**The problem**. Among the entries below, find the line with "assert (∃ t', take", then quote it and each following line up to and including the line with "apply conn_Send_fields in", and nothing else.

**Extracted material**.
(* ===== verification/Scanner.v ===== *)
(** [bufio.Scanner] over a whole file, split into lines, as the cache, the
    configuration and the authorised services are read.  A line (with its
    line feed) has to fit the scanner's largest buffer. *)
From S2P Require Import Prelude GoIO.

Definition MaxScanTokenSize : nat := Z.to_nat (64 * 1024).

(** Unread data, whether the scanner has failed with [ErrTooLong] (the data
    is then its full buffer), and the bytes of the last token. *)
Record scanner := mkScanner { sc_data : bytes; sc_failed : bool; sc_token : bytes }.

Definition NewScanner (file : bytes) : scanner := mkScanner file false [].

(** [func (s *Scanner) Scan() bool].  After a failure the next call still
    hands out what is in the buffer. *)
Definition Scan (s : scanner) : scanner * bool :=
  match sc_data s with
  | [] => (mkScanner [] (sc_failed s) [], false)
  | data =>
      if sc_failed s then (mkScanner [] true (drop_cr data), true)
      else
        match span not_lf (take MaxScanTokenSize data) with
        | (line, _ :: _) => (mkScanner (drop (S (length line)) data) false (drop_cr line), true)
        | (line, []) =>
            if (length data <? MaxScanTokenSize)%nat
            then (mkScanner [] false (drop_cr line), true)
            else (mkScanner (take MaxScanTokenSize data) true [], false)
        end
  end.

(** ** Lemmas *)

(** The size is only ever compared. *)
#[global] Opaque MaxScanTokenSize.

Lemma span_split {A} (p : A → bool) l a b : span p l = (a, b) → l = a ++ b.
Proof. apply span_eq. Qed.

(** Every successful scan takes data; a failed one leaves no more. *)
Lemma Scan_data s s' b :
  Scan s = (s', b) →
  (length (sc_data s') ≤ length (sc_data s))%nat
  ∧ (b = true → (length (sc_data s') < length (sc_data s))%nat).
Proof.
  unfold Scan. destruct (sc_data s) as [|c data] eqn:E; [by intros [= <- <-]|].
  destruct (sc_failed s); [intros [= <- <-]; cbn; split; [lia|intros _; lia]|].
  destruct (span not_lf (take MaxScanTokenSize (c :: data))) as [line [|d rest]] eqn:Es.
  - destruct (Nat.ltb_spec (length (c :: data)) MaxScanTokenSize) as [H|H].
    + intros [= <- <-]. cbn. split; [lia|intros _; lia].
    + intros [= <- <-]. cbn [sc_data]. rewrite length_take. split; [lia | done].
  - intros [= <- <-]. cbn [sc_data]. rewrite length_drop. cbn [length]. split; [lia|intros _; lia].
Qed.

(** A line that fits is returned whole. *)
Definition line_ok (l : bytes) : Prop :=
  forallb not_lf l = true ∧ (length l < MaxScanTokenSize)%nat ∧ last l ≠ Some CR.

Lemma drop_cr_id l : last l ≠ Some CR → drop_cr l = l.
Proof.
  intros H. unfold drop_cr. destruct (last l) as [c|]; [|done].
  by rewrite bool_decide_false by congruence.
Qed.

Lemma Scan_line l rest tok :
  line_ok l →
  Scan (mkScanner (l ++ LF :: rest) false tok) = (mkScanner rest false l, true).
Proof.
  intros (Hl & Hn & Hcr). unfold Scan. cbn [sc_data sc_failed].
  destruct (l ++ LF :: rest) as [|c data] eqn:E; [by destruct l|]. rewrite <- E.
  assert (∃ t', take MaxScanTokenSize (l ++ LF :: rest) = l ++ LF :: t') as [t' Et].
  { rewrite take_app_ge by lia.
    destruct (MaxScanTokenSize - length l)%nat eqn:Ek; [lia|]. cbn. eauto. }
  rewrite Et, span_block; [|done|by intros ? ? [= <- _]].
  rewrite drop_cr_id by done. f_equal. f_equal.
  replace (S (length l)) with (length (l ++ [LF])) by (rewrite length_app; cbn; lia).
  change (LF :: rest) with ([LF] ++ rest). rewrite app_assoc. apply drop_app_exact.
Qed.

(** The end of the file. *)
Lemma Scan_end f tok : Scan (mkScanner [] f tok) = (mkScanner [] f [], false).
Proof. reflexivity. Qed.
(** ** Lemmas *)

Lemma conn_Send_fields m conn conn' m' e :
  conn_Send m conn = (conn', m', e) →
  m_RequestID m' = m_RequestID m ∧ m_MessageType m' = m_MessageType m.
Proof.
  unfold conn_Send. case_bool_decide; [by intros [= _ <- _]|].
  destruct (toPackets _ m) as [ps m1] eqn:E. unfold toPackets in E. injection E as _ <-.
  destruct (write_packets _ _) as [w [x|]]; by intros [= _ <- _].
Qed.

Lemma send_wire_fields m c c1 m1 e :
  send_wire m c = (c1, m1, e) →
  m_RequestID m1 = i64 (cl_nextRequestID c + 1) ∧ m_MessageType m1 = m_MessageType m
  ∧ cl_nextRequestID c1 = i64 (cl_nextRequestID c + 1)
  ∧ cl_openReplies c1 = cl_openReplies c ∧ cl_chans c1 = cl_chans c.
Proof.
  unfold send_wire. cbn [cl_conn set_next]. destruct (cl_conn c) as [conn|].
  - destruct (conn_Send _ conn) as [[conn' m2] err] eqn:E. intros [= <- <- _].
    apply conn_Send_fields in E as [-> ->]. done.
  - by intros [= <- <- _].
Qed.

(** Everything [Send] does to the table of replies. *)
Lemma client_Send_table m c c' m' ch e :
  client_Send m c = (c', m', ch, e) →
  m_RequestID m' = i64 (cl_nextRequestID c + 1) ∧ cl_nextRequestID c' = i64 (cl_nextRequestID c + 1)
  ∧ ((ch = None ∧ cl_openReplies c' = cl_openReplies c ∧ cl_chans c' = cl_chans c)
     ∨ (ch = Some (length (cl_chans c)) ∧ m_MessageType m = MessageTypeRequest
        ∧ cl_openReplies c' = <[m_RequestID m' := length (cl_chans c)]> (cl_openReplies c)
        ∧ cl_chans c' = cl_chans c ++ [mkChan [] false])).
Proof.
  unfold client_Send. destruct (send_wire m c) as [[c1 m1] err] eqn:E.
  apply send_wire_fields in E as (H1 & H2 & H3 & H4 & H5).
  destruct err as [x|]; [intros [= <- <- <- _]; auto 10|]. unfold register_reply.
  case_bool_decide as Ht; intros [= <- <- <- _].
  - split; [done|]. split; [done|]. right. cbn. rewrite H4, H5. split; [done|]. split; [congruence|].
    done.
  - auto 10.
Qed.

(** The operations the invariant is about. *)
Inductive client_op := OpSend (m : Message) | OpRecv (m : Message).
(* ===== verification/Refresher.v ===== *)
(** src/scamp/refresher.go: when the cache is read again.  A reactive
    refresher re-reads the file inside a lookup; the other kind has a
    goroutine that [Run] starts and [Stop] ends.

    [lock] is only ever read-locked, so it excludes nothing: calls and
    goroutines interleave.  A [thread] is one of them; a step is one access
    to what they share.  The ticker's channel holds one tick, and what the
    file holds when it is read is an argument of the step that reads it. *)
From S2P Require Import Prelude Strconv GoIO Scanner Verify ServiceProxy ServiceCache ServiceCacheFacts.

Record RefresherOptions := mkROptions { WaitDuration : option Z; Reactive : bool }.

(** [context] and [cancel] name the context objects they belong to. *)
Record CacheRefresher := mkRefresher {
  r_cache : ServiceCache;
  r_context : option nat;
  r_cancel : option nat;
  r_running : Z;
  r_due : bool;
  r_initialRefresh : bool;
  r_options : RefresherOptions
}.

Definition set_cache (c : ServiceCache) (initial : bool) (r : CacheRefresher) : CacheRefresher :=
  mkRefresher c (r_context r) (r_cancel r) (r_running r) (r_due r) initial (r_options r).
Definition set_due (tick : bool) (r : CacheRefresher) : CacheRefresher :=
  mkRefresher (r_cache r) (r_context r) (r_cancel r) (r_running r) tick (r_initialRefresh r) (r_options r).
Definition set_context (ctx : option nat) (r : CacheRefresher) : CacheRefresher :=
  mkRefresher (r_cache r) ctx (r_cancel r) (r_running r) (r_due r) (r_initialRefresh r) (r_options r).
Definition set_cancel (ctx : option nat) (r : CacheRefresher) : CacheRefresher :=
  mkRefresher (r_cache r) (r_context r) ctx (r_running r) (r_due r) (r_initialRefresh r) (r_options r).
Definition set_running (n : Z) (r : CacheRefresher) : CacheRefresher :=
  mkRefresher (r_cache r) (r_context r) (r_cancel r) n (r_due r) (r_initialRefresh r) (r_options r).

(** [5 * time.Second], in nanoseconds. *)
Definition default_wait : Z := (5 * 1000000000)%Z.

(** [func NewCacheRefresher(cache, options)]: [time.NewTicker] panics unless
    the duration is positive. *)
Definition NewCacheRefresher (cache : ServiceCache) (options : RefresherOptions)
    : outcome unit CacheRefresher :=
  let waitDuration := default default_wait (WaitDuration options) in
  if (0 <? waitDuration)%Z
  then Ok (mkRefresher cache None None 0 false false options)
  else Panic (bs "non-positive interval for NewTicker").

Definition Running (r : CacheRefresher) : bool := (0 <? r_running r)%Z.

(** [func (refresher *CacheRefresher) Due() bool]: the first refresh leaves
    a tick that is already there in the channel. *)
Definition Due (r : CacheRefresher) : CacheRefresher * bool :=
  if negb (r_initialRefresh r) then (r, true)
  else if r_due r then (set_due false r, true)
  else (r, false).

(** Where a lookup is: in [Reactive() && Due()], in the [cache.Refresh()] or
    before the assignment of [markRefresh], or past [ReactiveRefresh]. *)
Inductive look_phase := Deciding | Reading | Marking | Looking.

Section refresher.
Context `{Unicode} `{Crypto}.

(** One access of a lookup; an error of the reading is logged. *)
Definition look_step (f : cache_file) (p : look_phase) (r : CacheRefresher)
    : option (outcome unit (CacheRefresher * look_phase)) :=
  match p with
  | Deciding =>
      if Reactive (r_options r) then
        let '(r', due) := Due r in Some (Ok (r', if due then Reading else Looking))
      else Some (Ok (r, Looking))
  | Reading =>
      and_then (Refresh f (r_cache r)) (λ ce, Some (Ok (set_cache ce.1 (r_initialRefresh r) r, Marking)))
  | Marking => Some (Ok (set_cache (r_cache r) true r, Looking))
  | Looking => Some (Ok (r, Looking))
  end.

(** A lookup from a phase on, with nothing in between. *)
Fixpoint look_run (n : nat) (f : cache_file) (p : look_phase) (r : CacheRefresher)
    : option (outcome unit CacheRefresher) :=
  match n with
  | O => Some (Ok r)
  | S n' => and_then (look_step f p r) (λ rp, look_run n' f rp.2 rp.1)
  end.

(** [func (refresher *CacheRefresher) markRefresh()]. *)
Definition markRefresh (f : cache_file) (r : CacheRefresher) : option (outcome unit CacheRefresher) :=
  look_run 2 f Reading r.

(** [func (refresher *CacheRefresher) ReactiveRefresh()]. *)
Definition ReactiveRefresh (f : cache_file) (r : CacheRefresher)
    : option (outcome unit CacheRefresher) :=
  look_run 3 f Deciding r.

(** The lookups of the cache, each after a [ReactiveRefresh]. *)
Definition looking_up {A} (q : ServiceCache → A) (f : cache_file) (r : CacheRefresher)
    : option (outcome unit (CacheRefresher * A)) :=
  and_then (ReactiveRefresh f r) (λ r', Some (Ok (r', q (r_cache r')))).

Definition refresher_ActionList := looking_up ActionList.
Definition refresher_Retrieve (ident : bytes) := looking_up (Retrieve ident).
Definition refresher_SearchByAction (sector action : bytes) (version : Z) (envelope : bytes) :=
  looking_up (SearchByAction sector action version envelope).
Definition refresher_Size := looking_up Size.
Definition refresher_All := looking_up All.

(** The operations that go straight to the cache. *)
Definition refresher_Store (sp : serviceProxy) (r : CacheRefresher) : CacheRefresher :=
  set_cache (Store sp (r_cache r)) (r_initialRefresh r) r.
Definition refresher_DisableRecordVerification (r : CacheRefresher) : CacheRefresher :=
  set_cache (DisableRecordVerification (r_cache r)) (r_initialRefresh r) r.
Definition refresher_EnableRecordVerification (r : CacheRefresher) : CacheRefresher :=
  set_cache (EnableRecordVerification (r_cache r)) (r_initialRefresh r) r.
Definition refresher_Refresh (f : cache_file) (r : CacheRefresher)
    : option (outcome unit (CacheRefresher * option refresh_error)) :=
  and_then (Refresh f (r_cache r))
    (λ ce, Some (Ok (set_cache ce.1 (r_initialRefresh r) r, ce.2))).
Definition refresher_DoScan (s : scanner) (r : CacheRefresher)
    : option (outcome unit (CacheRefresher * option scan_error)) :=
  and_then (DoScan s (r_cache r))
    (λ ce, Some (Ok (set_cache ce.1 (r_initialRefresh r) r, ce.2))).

**Answer box**.
  assert (∃ t', take MaxScanTokenSize (l ++ LF :: rest) = l ++ LF :: t') as [t' Et].
  { rewrite take_app_ge by lia.
    destruct (MaxScanTokenSize - length l)%nat eqn:Ek; [lia|]. cbn. eauto. }
  rewrite Et, span_block; [|done|by intros ? ? [= <- _]].
  rewrite drop_cr_id by done. f_equal. f_equal.
  replace (S (length l)) with (length (l ++ [LF])) by (rewrite length_app; cbn; lia).
  change (LF :: rest) with ([LF] ++ rest). rewrite app_assoc. apply drop_app_exact.
Qed.

(** The end of the file. *)
Lemma Scan_end f tok : Scan (mkScanner [] f tok) = (mkScanner [] f [], false).
Proof. reflexivity. Qed.
(** ** Lemmas *)

Lemma conn_Send_fields m conn conn' m' e :
  conn_Send m conn = (conn', m', e) →
  m_RequestID m' = m_RequestID m ∧ m_MessageType m' = m_MessageType m.
Proof.
  unfold conn_Send. case_bool_decide; [by intros [= _ <- _]|].
  destruct (toPackets _ m) as [ps m1] eqn:E. unfold toPackets in E. injection E as _ <-.
  destruct (write_packets _ _) as [w [x|]]; by intros [= _ <- _].
Qed.

Lemma send_wire_fields m c c1 m1 e :
  send_wire m c = (c1, m1, e) →
  m_RequestID m1 = i64 (cl_nextRequestID c + 1) ∧ m_MessageType m1 = m_MessageType m
  ∧ cl_nextRequestID c1 = i64 (cl_nextRequestID c + 1)
  ∧ cl_openReplies c1 = cl_openReplies c ∧ cl_chans c1 = cl_chans c.
Proof.
  unfold send_wire. cbn [cl_conn set_next]. destruct (cl_conn c) as [conn|].
  - destruct (conn_Send _ conn) as [[conn' m2] err] eqn:E. intros [= <- <- _].
    apply conn_Send_fields in E as [-> ->]. done.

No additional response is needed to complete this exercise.